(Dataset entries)
(* ===== verification/BackupController.v ===== *)
(** * The SeaweedBackup controller (seaweedbackup_controller.go)

    A backup is Pending until its cluster and storage exist, Running while its Job
    runs, then Completed or Failed for good. *)
From S2P Require Import Prelude Prog CoreTypes ApiTypes Effects Machinery Sim RefGrant Cluster.
From S2P Require Import Trace.
From S2P Require Import Upsert.
From S2P Require Import Calendar SecurityConfig GoPath BackupStorage BackupJobs.

Definition backupRequeue : Z := 15 * Second.
Definition BackupConditionComplete : string := "Complete".
Definition BackupConditionClusterReachable : string := "ClusterReachable".

Definition bk_set_status (b : SeaweedBackup) (s : SeaweedBackupStatus) : SeaweedBackup :=
  {| bk_Meta := bk_Meta b; bk_Spec := bk_Spec b; bk_Status := s |}.
Definition bk_set_phase (phase : string) (b : SeaweedBackup) : SeaweedBackup :=
  let s := bk_Status b in bk_set_status b {|
  bkst_ObservedGeneration := bkst_ObservedGeneration s; bkst_Phase := phase; bkst_JobName := bkst_JobName s;
  bkst_Destination := bkst_Destination s; bkst_StartTime := bkst_StartTime s;
  bkst_CompletionTime := bkst_CompletionTime s; bkst_Conditions := bkst_Conditions s |}.
Definition bk_set_completion (now : Time) (b : SeaweedBackup) : SeaweedBackup :=
  let s := bk_Status b in bk_set_status b {|
  bkst_ObservedGeneration := bkst_ObservedGeneration s; bkst_Phase := bkst_Phase s;
  bkst_JobName := bkst_JobName s; bkst_Destination := bkst_Destination s;
  bkst_StartTime := bkst_StartTime s; bkst_CompletionTime := Some now;
  bkst_Conditions := bkst_Conditions s |}.
Definition bk_set_running (jobName dest : string) (now : Time) (b : SeaweedBackup) : SeaweedBackup :=
  let s := bk_Status b in bk_set_status b {|
  bkst_ObservedGeneration := Generation (bk_Meta b); bkst_Phase := BackupPhaseRunning;
  bkst_JobName := jobName; bkst_Destination := dest; bkst_StartTime := Some now;
  bkst_CompletionTime := bkst_CompletionTime s; bkst_Conditions := bkst_Conditions s |}.

Section controller.
Context `{ApiMachinery} `{Owners} (cert_manager : bool).

Definition bk_set_condition (type : string) (status : ConditionStatus) (reason message : string)
    (b : SeaweedBackup) : SeaweedBackup :=
  let s := bk_Status b in bk_set_status b {|
  bkst_ObservedGeneration := bkst_ObservedGeneration s; bkst_Phase := bkst_Phase s;
  bkst_JobName := bkst_JobName s; bkst_Destination := bkst_Destination s;
  bkst_StartTime := bkst_StartTime s; bkst_CompletionTime := bkst_CompletionTime s;
  bkst_Conditions := SetStatusCondition (bkst_Conditions s)
    {| cond_Type := type; cond_Status := status; cond_ObservedGeneration := Generation (bk_Meta b);
       cond_Reason := reason; cond_Message := message |} |}.

Definition pending (backup : SeaweedBackup) (reason msg : string) : op outcome :=
  let backup := bk_set_phase BackupPhasePending backup in
  let backup := bk_set_condition BackupConditionClusterReachable ConditionFalse reason msg backup in
  check kube (KStatusUpdate KBackup backup) catch err => Ret (Done noResult (Some err));
  Ret (Done (requeueIn backupRequeue) None).

Definition backup_job_name (b : SeaweedBackup) : string := boundedName (Name (bk_Meta b)) "-bkp".

(** The Job does not exist. *)
Definition startJob (cluster : Seaweed) (backup : SeaweedBackup) (st : BackupStorageSpec) : op outcome :=
  let jobName := backup_job_name backup in
  match getMasterPeersString cluster with None => Ret Panic | Some _ =>
  let '(built, dest) := buildSnapshotJob cert_manager cluster jobName backup st in
  match SetControllerReference (bk_Meta backup) "SeaweedBackup" (job_Meta built) with
  | inl err => Ret (Done noResult (Some err))
  | inr meta =>
      let built := {| job_Meta := meta; job_BackoffLimit := job_BackoffLimit built;
                      job_TemplateLabels := job_TemplateLabels built; job_Pod := job_Pod built;
                      job_Conditions := job_Conditions built |} in
      do created <- kube (KCreate KJob built);
      let running :=
        do now <- call ONow;
        let backup := bk_set_running jobName dest now backup in
        let backup := bk_set_condition BackupConditionClusterReachable ConditionTrue "Reachable"
                        "snapshot job created" backup in
        do err <- kube (KStatusUpdate KBackup backup);
        Ret (Done noResult err) in
      match created with
      | Some err => if negb (IsAlreadyExists err) then Ret (Done noResult (Some err)) else running
      | None => running
      end
  end
  end.

(** The Job exists: its state is reflected on the backup. *)
Definition reflectJob (backup : SeaweedBackup) (job : Job) : op outcome :=
  let '(finished, success) := jobFinished job in
  if negb finished then
    if negb (bool_decide (bkst_Phase (bk_Status backup) = BackupPhaseRunning)) then
      let backup := bk_set_phase BackupPhaseRunning backup in
      check kube (KStatusUpdate KBackup backup) catch err => Ret (Done noResult (Some err));
      Ret (Done (requeueIn backupRequeue) None)
    else Ret (Done (requeueIn backupRequeue) None)
  else
    do now <- call ONow;
    let backup := bk_set_completion now backup in
    if success then
      let backup := bk_set_phase BackupPhaseCompleted backup in
      let backup := bk_set_condition BackupConditionComplete ConditionTrue "SnapshotComplete"
                      "metadata snapshot completed" backup in
      do _ <- call (OEvent "Normal" "BackupCompleted" "metadata snapshot completed");
      do err <- kube (KStatusUpdate KBackup backup);
      Ret (Done noResult err)
    else
      let backup := bk_set_phase BackupPhaseFailed backup in
      let backup := bk_set_condition BackupConditionComplete ConditionFalse "SnapshotFailed"
                      ("snapshot job failed; see job " +:+ backup_job_name backup) backup in
      do _ <- call (OEvent "Warning" "BackupFailed" "snapshot job failed");
      do err <- kube (KStatusUpdate KBackup backup);
      Ret (Done noResult err).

### TASK PROMPT
Counting only lines above that contain the string "negb", report how many there are and write nothing further.

### EXERCISE RESPONSE
3